Ольга Денисова - Черный цветок
- А ему можно про моего батьку?
- Слушай. Лет двадцать назад это было. Твой батька убил благородного господина…
- Да ты что! Как это мой батька кого-то убил? Ты что!
- Помолчи, - мама Гожа прижала палец к его губам. - Его стража искала, всех вольных людей по всему лесу с мест сняла. У них это дело чести - если благородного убивают, они всегда доискиваются, не успокаиваются, пока не найдут. Я тогда девочкой совсем была, лет шестнадцать всего, меня Полоз уже давно с собой к вольным людям увел, я же сестра его.
- Ты - сестра Полоза? - Есеня фыркнул.
- Да, что ж тут удивительного? Мы тоже с места снялись и дальше в леса ушли, но есть надо что-то, зима была на носу.

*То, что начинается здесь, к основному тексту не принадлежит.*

(* ===== verification/Connection.v ===== *)
(** * A non-blocking connection of the reactor

    [internal/reactor/connection.go].  The kernel's side of the socket is the
    script of what the next [write(2)]s answer and the bytes it has taken; what
    [read(2)] answers is an argument of [OnRead], a script that ends where the next
    read would block.  Each method is a function of the connection, the poller and
    the backend; [None] is a panic of the backend. *)

From S2P Require Import Prelude GoTime GoLib GoIO Resp Executor Serving Poller.

(** Answers of [read(2)] into a buffer of 4096 bytes; no bytes is the end of input. *)
Inductive readResult := RData (buf : gostring) | RAgain | RIntr | RError (e : goerr).

(** Answers of [write(2)]; the kernel never takes more than it is given. *)
Inductive writeResult := WSent (n : nat) | WAgain | WIntr | WError (e : goerr).

Record Socket := mkSocket { skWrites : list writeResult; skSent : gostring }.

(** The errors a handler returns to the event loop, which closes the connection. *)
Inductive connErr :=
  | CClosed | CIdle | CInputLimit | CRead (e : goerr) | CEOF
  | CEncode | COutputLimit | CWrite (e : goerr) | CNoProgress | CModify (e : goerr).

Record Connection := mkConnection {
  fd : Z;
  inBuf : gostring;
  outBuf : gostring;
  lastActivity : Z;
  writeStarted : Z;
  maxInbound : Z;
  maxOutbound : Z;
  idleTimeout : Z;
  writeTimeout : Z;
  isClosed : bool;
  sock : Socket;
}.

Module Conn.

Definition NewConnectionWithLimits (fd now maxInbound maxOutbound idleTimeout writeTimeout : Z) : Connection :=
  mkConnection fd [] [] now GoTime.zeroTime maxInbound maxOutbound idleTimeout writeTimeout false
    (mkSocket [] []).

(** ** Field updates *)
Definition with_in (buf : gostring) (c : Connection) : Connection :=
  mkConnection (fd c) buf (outBuf c) (lastActivity c) (writeStarted c) (maxInbound c) (maxOutbound c)
    (idleTimeout c) (writeTimeout c) (isClosed c) (sock c).
Definition with_out (buf : gostring) (c : Connection) : Connection :=
  mkConnection (fd c) (inBuf c) buf (lastActivity c) (writeStarted c) (maxInbound c) (maxOutbound c)
    (idleTimeout c) (writeTimeout c) (isClosed c) (sock c).
Definition with_activity (t : Z) (c : Connection) : Connection :=
  mkConnection (fd c) (inBuf c) (outBuf c) t (writeStarted c) (maxInbound c) (maxOutbound c)
    (idleTimeout c) (writeTimeout c) (isClosed c) (sock c).
Definition with_started (t : Z) (c : Connection) : Connection :=
  mkConnection (fd c) (inBuf c) (outBuf c) (lastActivity c) t (maxInbound c) (maxOutbound c)
    (idleTimeout c) (writeTimeout c) (isClosed c) (sock c).
Definition with_closed (b : bool) (c : Connection) : Connection :=
  mkConnection (fd c) (inBuf c) (outBuf c) (lastActivity c) (writeStarted c) (maxInbound c) (maxOutbound c)
    (idleTimeout c) (writeTimeout c) b (sock c).
Definition with_sock (s : Socket) (c : Connection) : Connection :=
  mkConnection (fd c) (inBuf c) (outBuf c) (lastActivity c) (writeStarted c) (maxInbound c) (maxOutbound c)
    (idleTimeout c) (writeTimeout c) (isClosed c) s.

(** The kernel has answered one write; the script of those to come is [ws]. *)
Definition with_writes (ws : list writeResult) (c : Connection) : Connection :=
  with_sock (mkSocket ws (skSent (sock c))) c.

(** The kernel took the first [n] bytes of the output. *)
Definition took (n : nat) (ws : list writeResult) (c : Connection) : Connection :=
  with_sock (mkSocket ws (skSent (sock c) ++ take n (outBuf c))) (with_out (drop n (outBuf c)) c).

Definition expired (now : Z) (c : Connection) : bool :=
  if idleTimeout c <=? GoTime.Sub now (lastActivity c) then true
  else (0 <? len (outBuf c)) && (writeTimeout c <=? GoTime.Sub now (writeStarted c)).

(** [writeResponse]: the bytes queued so far count against the limit of the sink. *)
Definition writeResponse (now : Z) (val : Value) (c : Connection) : option connErr * Connection :=
  match Serving.render val (mkLimitedBuffer [] (maxOutbound c - len (outBuf c))) with
  | inl false => (Some CEncode, c)
  | inl true => (Some COutputLimit, c)
  | inr buf =>
      let c := if len (outBuf c) =? 0 then with_started now c else c in
      (None, with_out (outBuf c ++ lbBuffer buf) c)
  end.

Section connection.
Context `{Unicode} {K B : Type} `{Kernel K} `{Service B}.

Definition modify (events : Z) (c : Connection) (p : Poller K) : option connErr * Connection * Poller K :=
  let '(err, p) := Poll.Modify (fd c) events p in (CModify <$> err, c, p).

(** The loop of [Flush]: a write that would block leaves the rest to [EPOLLOUT]. *)
Fixpoint flush_loop (ws : list writeResult) (clk : clock) (c : Connection) (p : Poller K)
    : option connErr * Connection * Poller K :=
  match outBuf c with
  | [] => modify DefaultEventMask (with_started GoTime.zeroTime (with_writes ws c)) p
  | _ =>
      match ws with
      | [] => modify (Z.lor DefaultEventMask EPOLLOUT) (with_writes [] c) p
      | WAgain :: ws' => modify (Z.lor DefaultEventMask EPOLLOUT) (with_writes ws' c) p
      | WIntr :: ws' => flush_loop ws' clk c p
      | WError e :: ws' => (Some (CWrite e), with_writes ws' c, p)
      | WSent 0 :: ws' => (Some CNoProgress, with_writes ws' c, p)
      | WSent n :: ws' => flush_loop ws' (skip 1 clk) (took n ws' (with_activity (clk 0%nat) c)) p
      end
  end.

Definition Flush (clk : clock) (c : Connection) (p : Poller K) : option connErr * Connection * Poller K :=
  flush_loop (skWrites (sock c)) clk c p.

(** What a handler ends with. *)
Definition outcome : Type := (option connErr * Connection * Poller K * B).

Definition finish (clk : clock) (c : Connection) (p : Poller K) (b : B) : outcome :=
  (Flush clk c p, b).

(** The loop of [processCommands]; the reader of [d] is what follows the [consumed]
    bytes.  Every turn decodes at least one byte, so one turn more than there are
    bytes is enough. *)
Fixpoint process_loop (fuel : nat) (d : Decoder) (clk : clock) (c : Connection) (p : Poller K) (b : B)
    : option outcome :=
  match fuel with
  | O => None
  | S fuel' =>
      match dreader d with
      | [] => Some (finish clk (with_in [] c) p b)
      | _ =>
          match Resp.Decode d with
          | (inl err, _) =>
              if incomplete err then Some (finish clk (with_in (dreader d) c) p b)
              else
                match writeResponse (clk 0%nat) (Serving.protocolError err) c with
                | (Some e, c) => Some (Some e, with_in (dreader d) c, p, b)
                | (None, c) => Some (finish (skip 1 clk) (with_in [] c) p b)
                end
          | (inr value, d) =>
              '(response, b) ← serve value b;
              match writeResponse (clk 0%nat) response c with
              | (Some e, c) => Some (Some e, with_in (dreader d) c, p, b)
              | (None, c) => process_loop fuel' d (skip 1 clk) c p b
              end
          end
      end
  end.

Definition processCommands (clk : clock) (c : Connection) (p : Poller K) (b : B) : option outcome :=
  process_loop (S (length (inBuf c))) (NewDecoderWithLimit (inBuf c) (maxInbound c)) clk c p b.

(** The loop of [OnRead] over the answers of [read(2)]. *)
Fixpoint read_loop (rs : list readResult) (clk : clock) (c : Connection) (p : Poller K) (b : B)
    : option outcome :=
  match rs with
  | [] | RAgain :: _ => processCommands clk c p b
  | RIntr :: rs' => read_loop rs' clk c p b
  | RError e :: _ => Some (Some (CRead e), c, p, b)
  | RData [] :: _ => Some (Some CEOF, c, p, b)
  | RData buf :: rs' =>
      if maxInbound c - len (inBuf c) <? len buf then Some (Some CInputLimit, c, p, b)
      else
        let c := with_activity (clk 0%nat) (with_in (inBuf c ++ buf) c) in
        '(err, c, p, b) ← processCommands (fork1 (skip 1 clk)) c p b;
        match err with
        | Some e => Some (Some e, c, p, b)
        | None => read_loop rs' (fork2 (skip 1 clk)) c p b
        end
  end.

Definition OnRead (rs : list readResult) (clk : clock) (c : Connection) (p : Poller K) (b : B)
    : option outcome :=
  if isClosed c then Some (Some CClosed, c, p, b)
  else if idleTimeout c <=? GoTime.Sub (clk 0%nat) (lastActivity c) then Some (Some CIdle, c, p, b)
  else read_loop rs (skip 1 clk) c p b.

Definition OnWrite (clk : clock) (c : Connection) (p : Poller K) : option connErr * Connection * Poller K :=
  if isClosed c then (Some CClosed, c, p) else Flush clk c p.

(** The error of [Unregister] is ignored, as is [EBADF]. *)
Definition EBADF : goerr := str "bad file descriptor".

Definition Close (c : Connection) (p : Poller K) : option goerr * Connection * Poller K :=
  if isClosed c then (None, c, p)
  else
    let '(_, p) := Poll.Unregister (fd c) p in
    let '(err, p) := Poll.close (fd c) p in
    (match err with
     | Some e =>
         if bool_decide (e = EBADF) then None
         else Some (str "failed to close fd " ++ GoLib.FormatInt (fd c) ++ str ": " ++ e)
     | None => None
     end, with_closed true c, p).

End connection.
End Conn.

Рубец и батька твой ходили в кузницу, к отцу Жмура, то есть к твоему деду - он им покупал муку, а они потом ночью забирали. Там их стражники и прихватили. Верней, не совсем так. Жмур в подполе прятался, а Рубец попался. Ну, они знали, что он со Жмуром из одного лагеря, стали пытать его - куда лагерь ушел. Лицо над горном горящим держали и мехи раздували. Рубец им ничего не сказал, ни отца твоего не выдал, ни нас. Жмур сам к стражникам вышел, не мог смотреть, как его друга мучают. Рубец сознание потерял, они думали - умер, там и бросили. Да и ловили они Жмура, на Рубца им наплевать было. Вот так…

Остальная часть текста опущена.